Women started coming to her with stories doctors had stopped listening to.
Shoulders that never relaxed. Hips that felt crooked. Backs that ached without injury. Chronic headaches. Jaw pain. Exhaustion from holding everything together.
They'd been told: it's stress. It's hormones. It's motherhood. Lose weight. See a psychiatrist.
The message was always the same: you're unreliable. Your pain isn't real.
Ida Rolf believed them.
She developed a method called Structural Integration—systematic manual pressure to release fascial restrictions. It wasn't gentle massage.

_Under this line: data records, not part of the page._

(** * stewartlemu: booking lifecycle, session restoration, route gating,
      maintenance requests and food ordering of the hotel application

    The handlers of the React pages are embedded as programs over an
    explicit vocabulary of remote calls.  A program is a finite tree of
    calls ([Prog]); a page handler is an action ([Act]) that threads the
    component state and a thrown JavaScript error through the calls it
    awaits.  A program is run against a backend, which is any function
    answering calls; the hosted store with its tables is one such
    backend ([Store]). *)

From Stdlib Require Import Floats.PrimFloat.
From Stdlib Require Floats.SpecFloat Floats.FloatOps.
From Stdlib Require Import ZArith List String Ascii Bool Lia DecimalString.
From Stdlib Require Import Sorted Permutation.
From ExtLib Require Import Structures.Monad.
Import ListNotations.
Import MonadNotation.

Local Open Scope string_scope.
Local Open Scope Z_scope.
Local Open Scope monad_scope.

Set Warnings "-inexact-float".
(** * autogenlib: the generation-request pipeline of [_generator.py]

    A shallow embedding of [src/autogenlib/_generator.py] and the
    properties of its functions: [validate_code], [get_codebase_context],
    [check_if_empty_module_needed] and [generate_code].

    Conventions of the embedding.
    - A Python [str] is a [string] holding its UTF-8 encoding.  Substring
      search, [split], [startswith], [replace], [join] and concatenation
      act on well-formed UTF-8 exactly as they act on code points.
    - A Python [dict] with string keys and string values is a
      [gmap string string]; [d.get(k)] is [d !! k].  The mapping returned
      by [get_all_modules()] is iterated with [.items()], so it is kept as
      the list of its items in iteration order.
    - [None] is the [None] of [option]; Python truthiness is written out
      ([truthy], [dict_truthy]).
    - What the function does to the outside world (cache reads, the call to
      the generation service, [print], [logger.debug]) is recorded as a list
      of events next to the returned value.
    - What the interpreter and the libraries decide ([ast.parse], the
      generation service, the store, [str.isupper] on a character beyond
      ASCII) is a field of [runtime]; nothing is assumed about it. *)

From Stdlib Require Import Ascii.
From stdpp Require Import base option list strings gmap.
(** * python4geosciences: the gridding cell and the hurricane-track cell

    The repository is a set of teaching notebooks.  Two cells contain logic
    of their own:

    - the cell "Creating NetCDF files" of the NetCDF notebook, which draws
      scattered points, builds a progressive wave on them, knocks out some
      values and interpolates every time step onto a regular grid;
    - cell 20 of [materials/maps.ipynb], which reads hurricane tracks out
      of a KML document, one decade at a time, under a bare [except].

    A third place, the search for the index of a date in the time axis
    ([np.where(time==date)[0][0]], NetCDF notebook), is a pure function and
    is embedded as one.

    Both cells are embedded below as programs of a small state-and-exception
    monad that also counts loop iterations.  Library routines (NumPy's
    random generator and [sin], matplotlib's triangulation, [np.fromstring])
    are parameters of the development; nothing is assumed about them except
    the contracts stated as hypotheses where a result needs them. *)

From Stdlib Require Import PrimFloat Uint63 ZArith Ascii.
From stdpp Require Import gmap strings list.

(** ** Exceptions and the cell monad *)

Inductive exn := AttributeError | IndexError | ValueError | NameError | TypeError.

Inductive outcome (A : Type) :=
| Ok (a : A)
| Raise (e : exn).
Arguments Ok {A} a.
Arguments Raise {A} e.

(** What running a piece of a cell leaves behind: how it ended, the state
    it left (mutations made before an exception stay), and how many loop
    bodies were entered. *)
Record run (St A : Type) := Run { result : outcome A; final : St; iters : nat }.
Arguments Run {St A} result final iters.
Arguments result {St A} r.
Arguments final {St A} r.
Arguments iters {St A} r.

Definition M (St A : Type) : Type := St -> run St A.

Definition ret {St A} (a : A) : M St A := fun s => Run (Ok a) s 0.

Definition raise {St A} (e : exn) : M St A := fun s => Run (Raise e) s 0.

Definition bind {St A B} (m : M St A) (k : A -> M St B) : M St B :=
  fun s =>
    let r := m s in
    match result r with
    | Ok a => let r' := k a (final r) in
              Run (result r') (final r') (iters r + iters r')
    | Raise e => Run (Raise e) (final r) (iters r)
    end.

Declare Scope cell_scope.
Delimit Scope cell_scope with cell.
Notation "'let*' x ':=' m 'in' k" := (bind m (fun x => k))
  (at level 10, x name, m at level 100, k at level 200) : cell_scope.
Notation "m1 ';;' m2" := (bind m1 (fun _ => m2))
  (at level 100, m2 at level 200, right associativity) : cell_scope.
Open Scope cell_scope.

(** A partial library operation: [None] is the exception [e]. *)
Definition lift {St A} (e : exn) (o : option A) : M St A :=
  match o with
  | Some a => ret a
  | None => raise e
  end.

Definition get {St} : M St St := fun s => Run (Ok s) s 0.

Definition modify {St} (f : St -> St) : M St unit := fun s => Run (Ok tt) (f s) 0.
(** [try: body  except Exception as e: handler(e)]; [SystemExit] is not an
    [Exception]. *)
Definition try_except_Exception {A} (body : M A) (handler : exn → M A) : M A :=
  λ s, match body s with
       | (inl (SystemExit code), s') => (inl (SystemExit code), s')
       | (inl e, s') => handler e s'
       | r => r
       end.

(** [check_files]: the compliant and the non-compliant files, in input
    order, with one marker line per file when [show_details] is set. *)
Fixpoint check_files (project_root : path) (files : list path) (show_details : bool)
  : M (list path * list path) :=
  match files with
  | [] => ret ([], [])
  | file_path :: rest =>
      st <- get_fs ;;
      if has_eof_newline st file_path then
        when show_details
          (rel <- lift (relative_to file_path project_root) ;;
           print ("✅ " +:+ str_of_path rel)) ;;;
        r <- check_files project_root rest show_details ;;
        ret (file_path :: r.1, r.2)
      else
        when show_details
          (rel <- lift (relative_to file_path project_root) ;;
           print ("❌ " +:+ str_of_path rel +:+ " - Missing EOF newline")) ;;;
        r <- check_files project_root rest show_details ;;
        ret (r.1, file_path :: r.2)
  end.

(** [fix_files]: the loop, with the two counters as accumulators. *)
Fixpoint fix_files_from (project_root : path) (files : list path) (create_backup : bool)
    (success_count error_count : nat) : M (nat * nat) :=
  match files with
  | [] => ret (success_count, error_count)
  | file_path :: rest =>
      ok <- fix_eof_newline file_path create_backup ;;
      if ok then
        rel <- lift (relative_to file_path project_root) ;;
        print ("✅ Fixed " +:+ str_of_path rel) ;;;
        fix_files_from project_root rest create_backup (S success_count) error_count
      else
        rel <- lift (relative_to file_path project_root) ;;
        print ("❌ Failed to fix " +:+ str_of_path rel) ;;;
        fix_files_from project_root rest create_backup success_count (S error_count)
  end.

Definition fix_files (project_root : path) (files : list path) (create_backup : bool)
  : M (nat * nat) :=
  fix_files_from project_root files create_backup 0 0.

(** The parsed command line. [argparse] makes exactly one of [check] and
    [fix] true. *)
Record args := Args {
  check : bool;
  fix_ : bool;
  filter_ : option string;
  filter_from_file : option string;
  exclude : option string;
  backup : bool;
  show_details : bool;
  quiet : bool
}.

(** Truth value of an optional string: [None] and [''] are false. *)
Definition truthy (o : option string) : bool :=
  match o with
  | Some s => negb (String.eqb s "")
  | None => false
  end.

(** [s.split(sep)] for a one-character separator. *)
Fixpoint split_on (sep : ascii → bool) (s : string) : list string :=
  match s with
  | "" => [""]
  | String a s' =>
      if sep a then "" :: split_on sep s'
      else match split_on sep s' with
           | piece :: pieces => String a piece :: pieces
           | [] => [String a ""]
           end
  end.

(** Characters [str.strip()] removes, among the ASCII ones. *)
Definition is_space (a : ascii) : bool :=
  let n := nat_of_ascii a in
  ((9 <=? n)%nat && (n <=? 13)%nat) || ((28 <=? n)%nat && (n <=? 32)%nat).
Lemma is_suspicious_iff reachable avg_ms ip :
  is_suspicious reachable avg_ms ip = true <->
  reachable = true /\
  (exists v, avg_ms = Some v /\ Py.float_gt v 500 = true) /\
  (exists pre, In pre ["192.168."; "10."; "172."] /\ Py.startswith ip pre = true).
Proof.
  unfold is_suspicious. split.
  - destruct reachable; [|discriminate]. destruct avg_ms as [v|]; [|discriminate].
    cbn [andb]. destruct (Py.float_gt v 500) eqn:Hgt; [|discriminate].
    destruct (existsb (Py.startswith ip) ["192.168."; "10."; "172."]) eqn:Hex;
      [|discriminate].
    intros _. apply existsb_exists in Hex.
    split; [reflexivity|]. split; [exists v; auto | exact Hex].
  - intros (-> & (v & -> & ->) & Hpre). cbn [andb].
    apply existsb_exists in Hpre. rewrite Hpre. reflexivity.
Qed.

(** What the code does on the path of C2, for every input: the camera is
    silent, the sweep finds another address, the probe of that address
    is not answered; the report says down and relocated, with the
    configured address as both the address and the previous address. *)
Lemma failed_reprobe_reported_as_relocation (w : world) cache updated c e new_ip p p' :
  mac_tracking_enabled = true ->
  first_probe is_windows w c = Ret p ->
  reachable_of p = false ->
  cache !! cam_key c = Some e ->
  Py.truthy (Entry.mac e) = true ->
  length (Py.split (Camera.ip c) ".") = 4 ->
  scan_network_for_mac is_windows (subprocess_run w) (pool w) (Entry.mac e)
                       (prefix_of (Py.split (Camera.ip c) ".")) 30 = Some new_ip ->
  Py.truthy new_ip = true ->
  new_ip <> Camera.ip c ->
  ping_ip is_windows (subprocess_run w) new_ip 4 1000 2 = Ret p' ->
  reachable_of p' = false ->
  exists report,
    camera_step is_windows mac_tracking_enabled w cache updated c
    = Ret (report, cache, updated) /\
    Report.status report = "down" /\
    Report.ip_changed report = true /\
    Report.ip report = Camera.ip c /\
    Report.old_ip report = Some (Camera.ip c).
Proof.
  intros Hon Hp Hreach He Hmac Hlen Hscan Hnew Hne Hp' Hreach'.
  rewrite (camera_step_unfold w cache updated c p Hp).
  unfold track. rewrite Hon. cbn [Locals.reachable Locals.mac_cache].
  rewrite Hreach, He. unfold track_offline. cbn [Locals.ip].
  rewrite Hmac, Hlen, Hscan, Hnew. cbn [negb Nat.eqb andb].
  destruct (String.eqb_spec new_ip (Camera.ip c)) as [|_]; [contradiction|].
  cbn [negb]. rewrite Hp'. destruct p' as [[[r a] lo] t].
  cbn in Hreach'. subst r. cbn [bind].
  eexists. split; [reflexivity|]. cbn. auto.
Qed.
End Cycle.
(** X19. With a saved session that unpickles, a scrape sends exactly one
    request, the one for the page of the account, whatever happens next: no
    login request is made on any path. *)
Theorem scrape_account_with_saved_session_one_request
  env username w blob session :
  w_redis w !! "twitter_session" = Some blob ->
  pickle_loads env blob = Some session ->
  w_net (snd (scrape_account env "twitter" username w))
  = (w_net w ++ [GET (home_url username)])%list.
Proof.
  intros Hblob Hloads.
  assert (Hlogin : _login_twitter env w = (Return session, w)).
  { unfold _login_twitter, bind, redis_get. now rewrite Hblob, Hloads. }
  assert (Hscraper :
            w_net (snd (_scrape_twitter_account env username w))
            = (w_net w ++ [GET (home_url username)])%list).
  { unfold _scrape_twitter_account. run Hlogin.
    unfold bind at 1. unfold session_send at 1.
    destruct (http env (w_net w) session _) as [[msg|response] s'];
      [reflexivity|].
    cbv beta iota.
    match goal with
    | |- w_net (snd (?c ?w0)) = _ =>
        assert (Hkeep : keeps w_net c)
          by (unfold scrape_queue_enqueue, index_queue_enqueue; keeps_net);
        now rewrite (Hkeep w0)
    end. }
  unfold scrape_account. rewrite account_scrapers_twitter.
  unfold try_except, bind.
  destruct (_scrape_twitter_account env username w) as [[data|e] w2];
    cbn [snd] in Hscraper.
  - exact Hscraper.
  - destruct e; exact Hscraper.
Qed.

Lemma scrape_account_with_saved_session_one_request_witness :
  w_net (snd (scrape_account (Fixture.env true) "twitter" "nobio"
                Fixture.logged_in))
  = [GET (home_url "nobio")].
Proof.
  apply (scrape_account_with_saved_session_one_request (Fixture.env true)
           "nobio" Fixture.logged_in [Byte.x73]
           (mkSession [("auth_token", "t")])).
  - vm_compute. reflexivity.
  - reflexivity.
Defined.

(** ** Reading back what was written *)


(** X20. The upsert and the lookup agree: on a clean session and a table
    with at most one row per identity, the profile that [upsert_profile]
    returns, whether it was inserted or found, is the one row that the query
    by (site, original id) finds afterwards. *)
Theorem upsert_then_query user_id username w p w' :
  clean_session w ->
  unique_identities (w_profiles w) ->
  upsert_profile user_id username w = (Return p, w') ->
  db_query_one "twitter" user_id w' = (Return p, w')
  /\ p_site p = "twitter" /\ p_original_id p = user_id.
Proof.
  intros Hclean Huniq Hrun.
  destruct (existsb (same_identity "twitter" user_id) (w_profiles w)) eqn:Hex.
  - destruct (filter_one_of_unique _ _ Huniq Hex) as (p0 & Hrow).
    rewrite (upsert_profile_existing _ _ _ _ Hclean Hrow) in Hrun.
    injection Hrun as <- <-. unfold db_query_one. rewrite Hrow.
    split; [reflexivity|].
    apply same_identity_true.
    apply (proj1 (filter_In _ p0 (w_profiles w))). rewrite Hrow. now left.
  - rewrite (upsert_profile_new _ _ _ Hclean Hex) in Hrun.
    injection Hrun as <- <-. unfold db_query_one.
    cbn [w_profiles set_profiles]. rewrite List.filter_app.
    apply existsb_filter in Hex. rewrite Hex. cbn [List.filter app].
    unfold same_identity. cbn [with_id new_Profile p_site p_original_id].
    rewrite !String.eqb_refl. cbn [andb]. now repeat split.
Qed.

Lemma upsert_then_query_witness :
  db_query_one "twitter" "4242"
    (snd (upsert_profile "4242" "alice2" Fixture.with_alice))
  = (Return Fixture.alice,
     snd (upsert_profile "4242" "alice2" Fixture.with_alice)).
Proof.
  apply (upsert_then_query "4242" "alice2" Fixture.with_alice).
  - repeat split; reflexivity.
  - intros site oid. simpl.
    destruct (same_identity site oid Fixture.alice); simpl; lia.
  - vm_compute. reflexivity.
Defined.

It was deep, sustained work that reorganized tissue patterns.
It hurt. Patients cried. They shook. They had emotional releases as their bodies let go of what they'd been holding for decades.
But when they stood up, something had changed. Shoulders dropped. Spines lengthened. Pain that had been constant for years eased or vanished.
The women medicine had dismissed as "psychosomatic" were getting structurally better.
Ida Rolf brought her findings to the medical establishment.
They called her a quack.
She was a woman. She didn't have an MD. She worked with tissue doctors considered irrelevant. And worst of all, she was claiming to fix conditions medicine had labeled psychological—which meant admitting they'd been wrong.
Doctors warned patients to stay away.
But the people she helped kept coming. And they kept getting better.
Through the 1950s and 60s, Rolf trained practitioners and refined her technique. Dancers came because they understood bodies. Athletes came for performance. Women came because someone finally believed them.
She was uncompromising. Intense. Absolutely convinced she was right.
And slowly, science caught up.
By the 1970s, researchers discovered fascia wasn't inert—it was packed with nerve endings that responded to mechanical stress. It could create referred pain, restrict movement, and alter how the body functioned.
Rolf had been right.
Today, fascia research is a major field. Physical therapists incorporate fascial release. Medical textbooks have been rewritten. Rolfing is practiced worldwide.
But here's what still matters: Ida Rolf's story isn't just about tissue. It's about who gets believed.
Studies show women wait longer in emergency rooms, receive less pain medication, and are more likely to be prescribed psychiatric drugs for physical symptoms. Chronic pain conditions affecting primarily women took decades longer to be taken seriously.
Rolf saw this in the 1940s. She saw women being dismissed by a system that didn't have the tools—or the interest—to understand their pain.
And when she developed those tools, the system dismissed her too.
A PhD biochemist with real results was called a fraud because she was a woman working outside medical hierarchies, treating patients medicine had already decided weren't credible.
It took decades for science to confirm what she and her patients already knew: the pain was real. The body held the story. And women weren't making it up.
Ida Pauline Rolf died in 1979 at age 83, just as her work was gaining recognition.
She spent most of her career being dismissed by the establishment that trained her.
But she never stopped working. She never stopped believing her patients. She never stopped insisting that invisible pain deserved real solutions.
She proved that the most profound healing often begins not with a diagnosis from someone who doesn't believe you—but with someone who listens to what your body has been trying to say all along.